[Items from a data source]
┄┄┄┄┄┄┄┄┄┄┄┄┄┄┄┄┄┄┄┄
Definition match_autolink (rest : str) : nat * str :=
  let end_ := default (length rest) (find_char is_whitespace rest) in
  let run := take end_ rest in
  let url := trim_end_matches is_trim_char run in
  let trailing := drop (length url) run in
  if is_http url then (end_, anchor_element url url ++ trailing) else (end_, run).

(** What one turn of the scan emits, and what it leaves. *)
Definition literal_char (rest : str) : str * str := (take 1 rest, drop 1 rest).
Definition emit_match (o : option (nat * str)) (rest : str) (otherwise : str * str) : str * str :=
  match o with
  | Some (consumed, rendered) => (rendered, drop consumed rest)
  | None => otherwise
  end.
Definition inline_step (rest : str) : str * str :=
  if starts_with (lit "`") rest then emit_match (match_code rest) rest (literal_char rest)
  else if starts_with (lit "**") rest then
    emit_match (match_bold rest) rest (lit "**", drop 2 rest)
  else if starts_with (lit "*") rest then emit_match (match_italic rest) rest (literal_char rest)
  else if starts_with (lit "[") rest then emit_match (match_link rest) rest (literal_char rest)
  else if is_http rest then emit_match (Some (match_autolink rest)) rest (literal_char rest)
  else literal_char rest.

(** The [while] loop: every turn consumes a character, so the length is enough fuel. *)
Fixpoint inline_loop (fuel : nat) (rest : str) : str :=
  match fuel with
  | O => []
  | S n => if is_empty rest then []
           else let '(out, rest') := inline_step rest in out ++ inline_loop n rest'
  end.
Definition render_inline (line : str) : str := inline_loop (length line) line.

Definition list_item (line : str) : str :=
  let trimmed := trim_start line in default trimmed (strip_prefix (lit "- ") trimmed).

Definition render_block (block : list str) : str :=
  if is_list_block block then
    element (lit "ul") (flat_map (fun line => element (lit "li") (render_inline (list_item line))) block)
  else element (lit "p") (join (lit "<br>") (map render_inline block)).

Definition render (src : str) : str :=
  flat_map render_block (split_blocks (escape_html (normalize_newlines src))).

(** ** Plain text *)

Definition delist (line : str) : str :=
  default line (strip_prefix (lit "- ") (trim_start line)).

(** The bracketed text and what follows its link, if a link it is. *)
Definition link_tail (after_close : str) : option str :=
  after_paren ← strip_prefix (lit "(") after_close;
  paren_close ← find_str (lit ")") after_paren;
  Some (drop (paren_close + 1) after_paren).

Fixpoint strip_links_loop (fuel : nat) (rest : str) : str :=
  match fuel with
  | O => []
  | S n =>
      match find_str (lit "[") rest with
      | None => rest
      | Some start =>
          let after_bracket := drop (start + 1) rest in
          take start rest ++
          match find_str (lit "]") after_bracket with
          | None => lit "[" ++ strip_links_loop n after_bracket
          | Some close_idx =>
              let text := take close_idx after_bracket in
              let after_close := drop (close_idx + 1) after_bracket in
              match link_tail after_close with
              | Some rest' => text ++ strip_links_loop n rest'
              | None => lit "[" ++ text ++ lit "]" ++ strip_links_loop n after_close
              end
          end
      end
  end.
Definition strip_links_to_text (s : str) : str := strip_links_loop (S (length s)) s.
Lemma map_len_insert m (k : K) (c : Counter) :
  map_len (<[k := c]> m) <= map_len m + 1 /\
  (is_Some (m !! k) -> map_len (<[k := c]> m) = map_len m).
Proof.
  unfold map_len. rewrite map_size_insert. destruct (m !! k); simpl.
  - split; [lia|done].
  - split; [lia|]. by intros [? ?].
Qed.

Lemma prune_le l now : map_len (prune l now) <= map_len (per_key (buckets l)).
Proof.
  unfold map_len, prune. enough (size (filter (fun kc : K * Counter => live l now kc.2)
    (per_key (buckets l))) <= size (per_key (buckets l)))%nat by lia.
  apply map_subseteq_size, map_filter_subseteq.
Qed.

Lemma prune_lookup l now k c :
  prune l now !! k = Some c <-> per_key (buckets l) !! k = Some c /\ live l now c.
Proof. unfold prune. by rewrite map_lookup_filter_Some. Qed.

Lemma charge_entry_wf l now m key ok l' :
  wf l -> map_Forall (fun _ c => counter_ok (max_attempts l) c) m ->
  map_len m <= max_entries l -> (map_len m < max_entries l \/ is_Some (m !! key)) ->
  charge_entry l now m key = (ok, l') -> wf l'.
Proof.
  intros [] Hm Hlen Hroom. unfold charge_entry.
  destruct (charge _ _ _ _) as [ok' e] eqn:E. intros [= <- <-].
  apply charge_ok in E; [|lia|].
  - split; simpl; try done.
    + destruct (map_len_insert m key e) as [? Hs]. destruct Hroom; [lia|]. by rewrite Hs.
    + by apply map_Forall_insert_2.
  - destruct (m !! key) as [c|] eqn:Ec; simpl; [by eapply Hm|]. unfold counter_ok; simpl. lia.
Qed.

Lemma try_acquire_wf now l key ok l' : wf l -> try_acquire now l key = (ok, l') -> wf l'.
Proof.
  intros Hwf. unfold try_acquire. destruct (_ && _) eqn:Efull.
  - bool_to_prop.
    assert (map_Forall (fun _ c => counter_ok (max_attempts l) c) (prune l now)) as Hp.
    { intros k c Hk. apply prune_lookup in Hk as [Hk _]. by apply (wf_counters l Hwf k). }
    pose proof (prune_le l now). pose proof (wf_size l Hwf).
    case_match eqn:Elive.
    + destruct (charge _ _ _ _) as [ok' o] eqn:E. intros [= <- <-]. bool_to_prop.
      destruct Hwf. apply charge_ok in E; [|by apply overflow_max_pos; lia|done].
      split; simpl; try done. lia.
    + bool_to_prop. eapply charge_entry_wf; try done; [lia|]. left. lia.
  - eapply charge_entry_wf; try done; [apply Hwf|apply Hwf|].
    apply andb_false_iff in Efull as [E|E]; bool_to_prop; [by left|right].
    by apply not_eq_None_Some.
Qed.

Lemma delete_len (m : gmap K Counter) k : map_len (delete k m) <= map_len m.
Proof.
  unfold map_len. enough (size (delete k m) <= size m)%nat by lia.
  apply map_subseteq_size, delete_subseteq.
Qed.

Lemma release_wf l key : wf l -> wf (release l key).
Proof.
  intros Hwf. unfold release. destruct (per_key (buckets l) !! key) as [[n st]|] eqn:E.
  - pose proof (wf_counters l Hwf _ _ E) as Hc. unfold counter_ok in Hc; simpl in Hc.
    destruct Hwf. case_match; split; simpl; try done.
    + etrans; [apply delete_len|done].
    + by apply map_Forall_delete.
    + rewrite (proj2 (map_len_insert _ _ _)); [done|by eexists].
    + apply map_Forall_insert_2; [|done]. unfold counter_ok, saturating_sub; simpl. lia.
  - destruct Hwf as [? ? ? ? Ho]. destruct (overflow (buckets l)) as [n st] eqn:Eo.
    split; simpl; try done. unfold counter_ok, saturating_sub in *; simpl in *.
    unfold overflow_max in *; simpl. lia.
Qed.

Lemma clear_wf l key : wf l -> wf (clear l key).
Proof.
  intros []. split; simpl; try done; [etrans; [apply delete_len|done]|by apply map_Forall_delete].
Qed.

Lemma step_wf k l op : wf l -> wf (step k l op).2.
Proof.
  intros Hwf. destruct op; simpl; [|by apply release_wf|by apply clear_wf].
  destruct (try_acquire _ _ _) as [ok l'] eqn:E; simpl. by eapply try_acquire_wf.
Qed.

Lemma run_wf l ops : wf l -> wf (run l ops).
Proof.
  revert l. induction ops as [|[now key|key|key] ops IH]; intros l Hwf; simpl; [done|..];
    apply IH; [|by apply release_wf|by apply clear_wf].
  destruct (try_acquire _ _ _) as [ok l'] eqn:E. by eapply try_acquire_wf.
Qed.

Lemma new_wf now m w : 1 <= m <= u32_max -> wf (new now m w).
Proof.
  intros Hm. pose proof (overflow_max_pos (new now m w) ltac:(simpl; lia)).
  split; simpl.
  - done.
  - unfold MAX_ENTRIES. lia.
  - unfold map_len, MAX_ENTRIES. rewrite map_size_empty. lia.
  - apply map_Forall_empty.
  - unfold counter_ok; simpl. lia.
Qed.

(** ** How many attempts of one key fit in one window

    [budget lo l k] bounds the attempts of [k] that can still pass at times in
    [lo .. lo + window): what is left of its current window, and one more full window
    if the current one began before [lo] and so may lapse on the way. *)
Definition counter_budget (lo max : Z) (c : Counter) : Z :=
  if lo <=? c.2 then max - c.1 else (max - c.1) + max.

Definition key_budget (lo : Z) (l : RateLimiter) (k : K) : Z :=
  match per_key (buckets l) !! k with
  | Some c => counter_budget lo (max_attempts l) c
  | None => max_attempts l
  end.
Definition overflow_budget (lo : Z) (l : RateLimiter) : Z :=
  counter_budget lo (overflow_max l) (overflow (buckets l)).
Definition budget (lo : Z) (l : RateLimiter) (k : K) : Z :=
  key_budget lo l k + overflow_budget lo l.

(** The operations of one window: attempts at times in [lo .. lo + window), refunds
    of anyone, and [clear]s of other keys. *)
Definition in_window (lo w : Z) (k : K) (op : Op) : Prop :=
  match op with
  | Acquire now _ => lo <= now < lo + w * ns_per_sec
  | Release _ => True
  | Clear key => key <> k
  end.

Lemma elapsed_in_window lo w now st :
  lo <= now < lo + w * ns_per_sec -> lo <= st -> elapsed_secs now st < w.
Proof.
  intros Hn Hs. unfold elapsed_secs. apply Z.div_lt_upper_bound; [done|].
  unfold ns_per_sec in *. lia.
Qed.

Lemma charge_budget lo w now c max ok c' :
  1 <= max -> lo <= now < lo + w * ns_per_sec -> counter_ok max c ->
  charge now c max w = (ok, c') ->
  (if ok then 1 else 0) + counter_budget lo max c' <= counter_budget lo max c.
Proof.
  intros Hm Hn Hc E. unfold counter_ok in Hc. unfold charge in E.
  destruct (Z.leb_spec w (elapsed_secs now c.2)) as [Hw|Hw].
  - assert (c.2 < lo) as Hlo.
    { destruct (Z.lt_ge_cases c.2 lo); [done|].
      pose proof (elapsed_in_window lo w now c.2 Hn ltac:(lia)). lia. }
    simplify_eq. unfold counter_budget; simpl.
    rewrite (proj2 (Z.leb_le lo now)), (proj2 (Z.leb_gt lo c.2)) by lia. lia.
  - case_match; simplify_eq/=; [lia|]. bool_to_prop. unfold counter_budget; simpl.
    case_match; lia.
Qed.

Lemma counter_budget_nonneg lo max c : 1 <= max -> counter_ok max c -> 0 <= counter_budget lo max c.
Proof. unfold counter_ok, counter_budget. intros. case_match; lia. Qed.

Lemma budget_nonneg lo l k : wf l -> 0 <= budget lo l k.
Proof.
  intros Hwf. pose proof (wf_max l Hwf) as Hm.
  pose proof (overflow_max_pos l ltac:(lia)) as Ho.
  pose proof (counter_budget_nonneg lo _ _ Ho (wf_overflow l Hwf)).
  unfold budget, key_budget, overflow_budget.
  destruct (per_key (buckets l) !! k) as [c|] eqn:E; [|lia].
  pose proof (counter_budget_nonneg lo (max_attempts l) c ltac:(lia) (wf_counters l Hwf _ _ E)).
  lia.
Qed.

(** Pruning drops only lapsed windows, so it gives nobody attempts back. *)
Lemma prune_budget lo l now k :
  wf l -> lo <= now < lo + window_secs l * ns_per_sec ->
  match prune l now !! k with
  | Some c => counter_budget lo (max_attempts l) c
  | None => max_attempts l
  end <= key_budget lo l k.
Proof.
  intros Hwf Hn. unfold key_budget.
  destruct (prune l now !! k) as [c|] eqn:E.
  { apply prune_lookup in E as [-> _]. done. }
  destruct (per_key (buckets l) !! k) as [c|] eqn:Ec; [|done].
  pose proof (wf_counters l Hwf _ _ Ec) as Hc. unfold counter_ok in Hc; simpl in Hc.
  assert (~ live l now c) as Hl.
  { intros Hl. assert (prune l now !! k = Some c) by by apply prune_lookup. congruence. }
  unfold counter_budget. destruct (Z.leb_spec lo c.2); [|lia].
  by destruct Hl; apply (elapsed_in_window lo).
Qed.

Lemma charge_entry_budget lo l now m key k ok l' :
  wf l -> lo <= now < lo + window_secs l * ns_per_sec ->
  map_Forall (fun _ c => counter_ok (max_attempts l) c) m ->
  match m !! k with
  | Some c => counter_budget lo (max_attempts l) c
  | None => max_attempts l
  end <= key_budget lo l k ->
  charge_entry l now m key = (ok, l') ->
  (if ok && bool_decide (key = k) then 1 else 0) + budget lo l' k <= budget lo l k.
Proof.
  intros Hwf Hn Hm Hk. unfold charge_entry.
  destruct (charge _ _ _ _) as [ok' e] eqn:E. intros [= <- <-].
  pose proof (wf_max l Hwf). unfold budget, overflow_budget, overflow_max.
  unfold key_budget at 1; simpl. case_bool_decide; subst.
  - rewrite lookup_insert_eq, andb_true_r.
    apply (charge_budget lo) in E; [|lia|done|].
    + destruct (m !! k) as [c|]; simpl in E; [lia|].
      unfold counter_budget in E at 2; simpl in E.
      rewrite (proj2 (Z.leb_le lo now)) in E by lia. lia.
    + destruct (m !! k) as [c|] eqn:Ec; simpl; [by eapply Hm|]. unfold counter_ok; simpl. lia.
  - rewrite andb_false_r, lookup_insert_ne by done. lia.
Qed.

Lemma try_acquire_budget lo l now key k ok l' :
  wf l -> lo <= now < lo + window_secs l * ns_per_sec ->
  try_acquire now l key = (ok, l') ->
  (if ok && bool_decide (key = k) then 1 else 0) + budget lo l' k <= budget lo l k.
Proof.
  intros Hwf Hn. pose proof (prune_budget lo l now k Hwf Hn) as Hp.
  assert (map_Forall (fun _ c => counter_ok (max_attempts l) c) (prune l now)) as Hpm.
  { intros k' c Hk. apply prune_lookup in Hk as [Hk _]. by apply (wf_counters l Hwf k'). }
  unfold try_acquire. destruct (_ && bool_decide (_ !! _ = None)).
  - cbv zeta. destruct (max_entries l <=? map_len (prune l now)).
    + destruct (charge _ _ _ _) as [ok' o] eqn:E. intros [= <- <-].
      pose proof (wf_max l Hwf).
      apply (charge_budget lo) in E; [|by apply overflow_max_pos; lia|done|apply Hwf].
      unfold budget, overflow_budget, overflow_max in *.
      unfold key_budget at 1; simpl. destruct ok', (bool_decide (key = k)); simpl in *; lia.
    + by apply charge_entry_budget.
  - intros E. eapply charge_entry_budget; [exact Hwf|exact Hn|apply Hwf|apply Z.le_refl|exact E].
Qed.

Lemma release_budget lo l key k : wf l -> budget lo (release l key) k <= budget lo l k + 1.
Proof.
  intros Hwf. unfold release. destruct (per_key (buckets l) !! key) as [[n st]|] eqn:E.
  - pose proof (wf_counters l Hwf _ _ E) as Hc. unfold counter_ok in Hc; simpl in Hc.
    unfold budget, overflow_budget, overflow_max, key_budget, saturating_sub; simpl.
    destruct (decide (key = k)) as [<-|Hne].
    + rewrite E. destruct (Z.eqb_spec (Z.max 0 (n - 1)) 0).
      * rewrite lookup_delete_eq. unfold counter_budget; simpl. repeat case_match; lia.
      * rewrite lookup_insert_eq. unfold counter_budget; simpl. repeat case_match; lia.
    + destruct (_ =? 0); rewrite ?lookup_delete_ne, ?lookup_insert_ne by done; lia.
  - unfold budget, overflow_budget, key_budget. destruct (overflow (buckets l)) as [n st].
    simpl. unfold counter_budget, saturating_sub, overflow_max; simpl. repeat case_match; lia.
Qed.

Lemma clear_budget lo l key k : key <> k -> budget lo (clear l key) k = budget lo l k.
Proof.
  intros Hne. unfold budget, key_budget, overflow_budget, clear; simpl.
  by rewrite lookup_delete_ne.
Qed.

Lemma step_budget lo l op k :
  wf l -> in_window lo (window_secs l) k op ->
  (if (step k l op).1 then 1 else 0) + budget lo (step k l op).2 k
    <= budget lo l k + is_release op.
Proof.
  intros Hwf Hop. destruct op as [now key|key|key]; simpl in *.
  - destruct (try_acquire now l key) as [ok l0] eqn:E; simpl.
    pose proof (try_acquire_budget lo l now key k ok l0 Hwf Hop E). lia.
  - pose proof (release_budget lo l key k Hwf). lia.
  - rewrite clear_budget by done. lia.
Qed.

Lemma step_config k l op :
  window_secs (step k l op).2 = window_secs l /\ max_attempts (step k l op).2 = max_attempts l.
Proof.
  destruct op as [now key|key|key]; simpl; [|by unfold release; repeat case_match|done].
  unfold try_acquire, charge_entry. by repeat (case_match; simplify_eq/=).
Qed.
┄┄┄┄┄┄┄┄┄┄┄┄┄┄┄┄┄┄┄┄
What the task requires —
Please reproduce exactly the lines from the first one of the records above through the line containing "(list_item line))) block)", both included, and nothing else.

Written reply —
Definition match_autolink (rest : str) : nat * str :=
  let end_ := default (length rest) (find_char is_whitespace rest) in
  let run := take end_ rest in
  let url := trim_end_matches is_trim_char run in
  let trailing := drop (length url) run in
  if is_http url then (end_, anchor_element url url ++ trailing) else (end_, run).

(** What one turn of the scan emits, and what it leaves. *)
Definition literal_char (rest : str) : str * str := (take 1 rest, drop 1 rest).
Definition emit_match (o : option (nat * str)) (rest : str) (otherwise : str * str) : str * str :=
  match o with
  | Some (consumed, rendered) => (rendered, drop consumed rest)
  | None => otherwise
  end.
Definition inline_step (rest : str) : str * str :=
  if starts_with (lit "`") rest then emit_match (match_code rest) rest (literal_char rest)
  else if starts_with (lit "**") rest then
    emit_match (match_bold rest) rest (lit "**", drop 2 rest)
  else if starts_with (lit "*") rest then emit_match (match_italic rest) rest (literal_char rest)
  else if starts_with (lit "[") rest then emit_match (match_link rest) rest (literal_char rest)
  else if is_http rest then emit_match (Some (match_autolink rest)) rest (literal_char rest)
  else literal_char rest.

(** The [while] loop: every turn consumes a character, so the length is enough fuel. *)
Fixpoint inline_loop (fuel : nat) (rest : str) : str :=
  match fuel with
  | O => []
  | S n => if is_empty rest then []
           else let '(out, rest') := inline_step rest in out ++ inline_loop n rest'
  end.
Definition render_inline (line : str) : str := inline_loop (length line) line.

Definition list_item (line : str) : str :=
  let trimmed := trim_start line in default trimmed (strip_prefix (lit "- ") trimmed).

Definition render_block (block : list str) : str :=
  if is_list_block block then
    element (lit "ul") (flat_map (fun line => element (lit "li") (render_inline (list_item line))) block)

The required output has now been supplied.